- Record extracts
^^^^
(** Swizzles. *)
Definition xxx (c : vec2) : vec3 := Vec3 (v2x c) (v2x c) (v2x c).
Definition yyy (c : vec2) : vec3 := Vec3 (v2y c) (v2y c) (v2y c).
Definition yzx (a : vec3) : vec3 := Vec3 (vy a) (vz a) (vx a).
Definition zxy (a : vec3) : vec3 := Vec3 (vz a) (vx a) (vy a).
Definition xyz (a : vec4) : vec3 := Vec3 (v4x a) (v4y a) (v4z a).
Definition yyy4 (d : vec4) : vec3 := Vec3 (v4y d) (v4y d) (v4y d).
Definition wyz (d : vec4) : vec3 := Vec3 (v4w d) (v4y d) (v4z d).
Definition xzx (d : vec4) : vec3 := Vec3 (v4x d) (v4z d) (v4x d).
Definition xzyw (a : vec4) : vec4 := Vec4 (v4x a) (v4z a) (v4y a) (v4w a).
Definition xxyy (a : vec4) : vec4 := Vec4 (v4x a) (v4x a) (v4y a) (v4y a).
Definition zzww (a : vec4) : vec4 := Vec4 (v4z a) (v4z a) (v4w a) (v4w a).

(** The noise function that both vertex shaders declare. *)
Definition snoise (v : vec3) : num :=
  let C := Vec2 (1.0 / 6.0)%num (1.0 / 3.0)%num in
  let D := Vec4 0.0 0.5 1.0 2.0 in
  let i := map3 Num.floor (add3 v (splat3 (dot3 v (yyy C)))) in
  let x0 := add3 (sub3 v i) (splat3 (dot3 i (xxx C))) in
  let g := zip3 Num.step (yzx x0) x0 in
  let l := sub3 (splat3 1.0) g in
  let i1 := zip3 Num.min g (zxy l) in
  let i2 := zip3 Num.max g (zxy l) in
  let x1 := add3 (sub3 x0 i1) (xxx C) in
  let x2 := add3 (sub3 x0 i2) (yyy C) in
  let x3 := sub3 x0 (yyy4 D) in
  let i := map3 (fun c => Num.mod_ c 289.0) i in
  let p :=
    map4 (fun c => Num.mod_ c 289.0)
      (add4 (add4 (splat4 (vz i)) (Vec4 0.0 (vz i1) (vz i2) 1.0))
         (Vec4 0.0 (vx i1) (vx i2) 1.0)) in
  let n_ := (1.0 / 7.0)%num in
  let ns := sub3 (scale3 (wyz D) n_) (xzx D) in
  let j :=
    sub4 p
      (scale4 (map4 Num.floor (scale4 (scale4 p (vz ns)) (vz ns))) 49.0) in
  let x_ := map4 Num.floor (scale4 j (vz ns)) in
  let y_ := map4 Num.floor (sub4 j (scale4 x_ 7.0)) in
  let x := add4 (scale4 x_ (vx ns)) (Vec4 0.0 1.0 2.0 3.0) in
  let y := add4 (scale4 y_ (vx ns)) (Vec4 0.0 1.0 2.0 3.0) in
  let h := sub4 (sub4 (splat4 1.0) (map4 Num.abs x)) (map4 Num.abs y) in
  let b0 := Vec4 (v4x x) (v4y x) (v4x y) (v4y y) in
  let b1 := Vec4 (v4z x) (v4w x) (v4z y) (v4w y) in
  let s0 := add4 (scale4 (map4 Num.floor b0) 2.0) (splat4 1.0) in
  let s1 := add4 (scale4 (map4 Num.floor b1) 2.0) (splat4 1.0) in
  let sh := map4 Num.neg (zip4 Num.step h (splat4 0.0)) in
  let a0 := add4 (xzyw b0) (mul4 (xzyw s0) (xxyy sh)) in
  let a1 := add4 (xzyw b1) (mul4 (xzyw s1) (zzww sh)) in
  let p0 := Vec3 (v4x a0) (v4y a0) (v4x h) in
  let p1 := Vec3 (v4z a0) (v4w a0) (v4y h) in
  let p2 := Vec3 (v4x a1) (v4y a1) (v4z h) in
  let p3 := Vec3 (v4z a1) (v4w a1) (v4w h) in
  let norm :=
    map4 Num.inversesqrt
      (Vec4 (dot3 p0 p0) (dot3 p1 p1) (dot3 p2 p2) (dot3 p3 p3)) in
  let p0 := scale3 p0 (v4x norm) in
  let p1 := scale3 p1 (v4y norm) in
  let p2 := scale3 p2 (v4z norm) in
  let p3 := scale3 p3 (v4w norm) in
  let m :=
    zip4 Num.max
      (sub4 (splat4 0.6)
         (Vec4 (dot3 x0 x0) (dot3 x1 x1) (dot3 x2 x2) (dot3 x3 x3)))
      (splat4 0.0) in
  let m := mul4 m m in
  (42.0
   * dot4 (mul4 m m)
       (Vec4 (dot3 p0 x0) (dot3 p1 x1) (dot3 p2 x2) (dot3 p3 x3)))%num.

End GLSL.

Import GLSL.

(** ** The rich generator (gusts, stiffness, phase offsets) *)

Module Rich.

Record options : Type := mkOptions {
  bladeHeight : option num;
  bladeHeightVariation : option num;
  bladeWidth : option num;
  grassBlades : option Z;
  grassPatchSize : option num;
  windSpeed : option num;
  windDirectionX : option num;
  windDirectionY : option num;
  windDirectionZ : option num;
  windIntensity : option num;
  windTurbulence : option num;
  grassColorTop : option Z;
  grassColorBottom : option Z;
  verticesPerBlade : option Z;
  windGustFrequency : option num;
  windGustIntensity : option num;
  microMovement : option num;
  wavePropagation : option num
}.

(** [createGrassMesh()] and [createGrassMesh({})]. *)
Definition no_options : options :=
  mkOptions None None None None None None None None None None None None
    None None None None None None.

Record uniforms : Type := mkUniforms {
  uTime : num;
  uWindSpeed : num;
  uWindDirection : vec3;
  uColorBottom : Color;
  uColorTop : Color;
  uWindNoiseFactor : num;
  uWindTurbulence : num;
  uWindIntensity : num;
  uBladeHeight : num;
  uBladeWidth : num;
  uGustFrequency : num;
  uGustIntensity : num;
  uMicroMovement : num;
  uWavePropagation : num
}.

Record geometry : Type := mkGeometry {
  geo_position : list num;
  geo_index : list Z;
  geo_aBladeHeight : list num;
  geo_aStiffness : list num;
  geo_aPhaseOffset : list num
}.

(** The instanced mesh returned by [createGrassMesh]; the last two fields
    are the variables of [createGrassMesh] that [updateWind] closes over. *)
Record mesh : Type := mkMesh {
  mesh_geometry : geometry;
  mesh_uniforms : uniforms;
  mesh_count : Z;
  mesh_instanceMatrix : list Object3D;
  closure_windGustFrequency : num;
  closure_windGustIntensity : num
}.

(** The options of [updateWind(time, options)]. *)
Record wind_options : Type := mkWindOptions {
  upd_windSpeed : option num;
  upd_windDirection : option vec3;
  upd_windIntensity : option num;
  upd_windTurbulence : option num;
  upd_gustFrequency : option num;
  upd_gustIntensity : option num;
  upd_microMovement : option num;
  upd_wavePropagation : option num
}.

Section WithRandom.

Variable rand : nat -> R.

(** [bladeHeightVariation] is the variable of the enclosing
    [createGrassMesh] that the arrow function closes over. *)
Definition generateBladeVertices (bladeHeightVariation : num)
    (baseBladeHeight bladeWidth : num) (verticesCount : Z)
    : M (list num) :=
  let* r := Math_random rand in
  let actualBladeHeight :=
    (baseBladeHeight
     * (1 - bladeHeightVariation / 2 + r * bladeHeightVariation))%num in
  let* vertices := new_array (fin 0) (verticesCount * 3)%Z in
  let vertices := store vertices 0%Z (- bladeWidth / 2)%num in
  let vertices := store vertices 1%Z (fin 0) in
  let vertices := store vertices 2%Z (fin 0) in
  let vertices :=
    store vertices ((verticesCount - 1) * 3)%Z (bladeWidth / 2)%num in
  let vertices :=
    store vertices ((verticesCount - 1) * 3 + 1)%Z actualBladeHeight in
  let vertices :=
    store vertices ((verticesCount - 1) * 3 + 2)%Z (fin 0) in
  for_range 1%Z (verticesCount - 1)%Z
    (fun i vertices =>
       let t := (of_Z i / of_Z (verticesCount - 1))%num in
       let curveFactor :=
         (Num.sin (Math_PI * t) * actualBladeHeight * 0.25)%num in
       let* r1 := Math_random rand in
       let vertices :=
         store vertices (i * 3)%Z
           ((r1 - 0.5) * bladeWidth * (1 - Num.abs (t - 0.5) * 2))%num in
       let vertices :=
         store vertices (i * 3 + 1)%Z
           (t * actualBladeHeight + curveFactor)%num in
       let* r2 := Math_random rand in
       let vertices :=
         store vertices (i * 3 + 2)%Z ((r2 - 0.5) * 0.05)%num in
       ret vertices)
    vertices.

Definition generateBladeIndices (verticesCount : Z) : M (list Z) :=
  let* indices := new_array 0%Z ((verticesCount - 2) * 3)%Z in
  for_range 0%Z (verticesCount - 2)%Z
    (fun i indices =>
       let indices := store indices (i * 3)%Z (to_uint32 0) in
       let indices := store indices (i * 3 + 1)%Z (to_uint32 (i + 1)) in
       let indices := store indices (i * 3 + 2)%Z (to_uint32 (i + 2)) in
       ret indices)
    indices.

Definition createGrassMesh (options : options) : M mesh :=
  let bladeHeight := dflt (fin 15) (bladeHeight options) in
  let bladeHeightVariation :=
    dflt (fin 0.4) (bladeHeightVariation options) in
  let bladeWidth := dflt (fin 0.5) (bladeWidth options) in
  let grassBlades := dflt 100000%Z (grassBlades options) in
  let grassPatchSize := dflt (fin 200) (grassPatchSize options) in
  let windSpeed := dflt (fin 3.0) (windSpeed options) in
  let windDirectionX := dflt (fin 1) (windDirectionX options) in
  let windDirectionY := dflt (fin 0) (windDirectionY options) in
  let windDirectionZ := dflt (fin 1) (windDirectionZ options) in
  let windIntensity := dflt (fin 1.4) (windIntensity options) in
  let windTurbulence := dflt (fin 0.7) (windTurbulence options) in
  let grassColorTop := dflt 0x7f7f19%Z (grassColorTop options) in
  let grassColorBottom := dflt 0x0c3302%Z (grassColorBottom options) in
  let verticesPerBlade := dflt 3%Z (verticesPerBlade options) in
  let windGustFrequency := dflt (fin 0.15) (windGustFrequency options) in
  let windGustIntensity := dflt (fin 0.35) (windGustIntensity options) in
  let microMovement := dflt (fin 0.2) (microMovement options) in
  let wavePropagation := dflt (fin 0.05) (wavePropagation options) in
  let windDirection :=
    Vec3 windDirectionX windDirectionY windDirectionZ in
  let* bladeHeights := new_array (fin 0) grassBlades in
  let* bladeStiffness := new_array (fin 0) grassBlades in
  let* filled :=
    for_range 0%Z grassBlades
      (fun i (arrays : list num * list num) =>
         let (bladeHeights, bladeStiffness) := arrays in
         let* r1 := Math_random rand in
         let bladeHeights :=
           store bladeHeights i
             (bladeHeight
              * (1 - bladeHeightVariation / 2
                 + r1 * bladeHeightVariation))%num in
         let* r2 := Math_random rand in
         let bladeStiffness :=
           store bladeStiffness i (0.7 + r2 * 0.6)%num in
         ret (bladeHeights, bladeStiffness))
      (bladeHeights, bladeStiffness) in
  let (bladeHeights, bladeStiffness) := filled in
  let* vertices :=
    generateBladeVertices bladeHeightVariation bladeHeight bladeWidth
      verticesPerBlade in
  let* indices := generateBladeIndices verticesPerBlade in
  let* instanceBladeHeights := new_array (fin 0) grassBlades in
  let* instanceBladeStiffness := new_array (fin 0) grassBlades in
  let* instancePhaseOffsets := new_array (fin 0) grassBlades in
  let* attributes :=
    for_range 0%Z grassBlades
      (fun i (arrays : list num * list num * list num) =>
         let '(heights, stiffness, phases) := arrays in
         let heights :=
           store heights i (to_float (load bladeHeights i)) in
         let stiffness :=
           store stiffness i (to_float (load bladeStiffness i)) in
         let* r := Math_random rand in
         let phases := store phases i (r * Math_PI * 2)%num in
         ret (heights, stiffness, phases))
      (instanceBladeHeights, instanceBladeStiffness,
       instancePhaseOffsets) in
  let '(instanceBladeHeights, instanceBladeStiffness,
        instancePhaseOffsets) := attributes in
  let geometry :=
    mkGeometry vertices indices instanceBladeHeights
      instanceBladeStiffness instancePhaseOffsets in
  let uniforms :=
    {| uTime := fin 0;
       uWindSpeed := windSpeed;
       uWindDirection := windDirection;
       uColorBottom := mkColor grassColorBottom;
       uColorTop := mkColor grassColorTop;
       uWindNoiseFactor := fin 1.0;
       uWindTurbulence := windTurbulence;
       uWindIntensity := windIntensity;
       uBladeHeight := bladeHeight;
       uBladeWidth := bladeWidth;
       uGustFrequency := windGustFrequency;
       uGustIntensity := windGustIntensity;
       uMicroMovement := microMovement;
       uWavePropagation := wavePropagation |} in
  let* instanceMatrix := new_matrix_array grassBlades in
  let* instanceMatrix :=
    for_range 0%Z grassBlades
      (fun i instanceMatrix =>
         let* r1 := Math_random rand in
         let x := ((r1 - 0.5) * grassPatchSize)%num in
         let* r2 := Math_random rand in
         let z := ((r2 - 0.5) * grassPatchSize)%num in
         let* r3 := Math_random rand in
         let* r4 := Math_random rand in
         let* r5 := Math_random rand in
         let dummy :=
           {| obj_position := Vec3 x 0 z;
              obj_rotation :=
                Vec3 ((r3 - 0.5) * 0.5)%num (r4 * Math_PI * 2)%num
                  ((r5 - 0.5) * 0.5)%num;
              obj_scale := Vec3 1 1 1 |} in
         ret (store instanceMatrix i dummy))
      instanceMatrix in
  ret {| mesh_geometry := geometry;
         mesh_uniforms := uniforms;
         mesh_count := grassBlades;
         mesh_instanceMatrix := instanceMatrix;
         closure_windGustFrequency := windGustFrequency;
         closure_windGustIntensity := windGustIntensity |}.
^^^^
- About this task
Transcribe the records above from the line holding "uWindIntensity := windIntensity;" down to the line holding "uMicroMovement := microMovement;", inclusive, without adding anything.

- Answer to this task
       uWindIntensity := windIntensity;
       uBladeHeight := bladeHeight;
       uBladeWidth := bladeWidth;
       uGustFrequency := windGustFrequency;
       uGustIntensity := windGustIntensity;
       uMicroMovement := microMovement;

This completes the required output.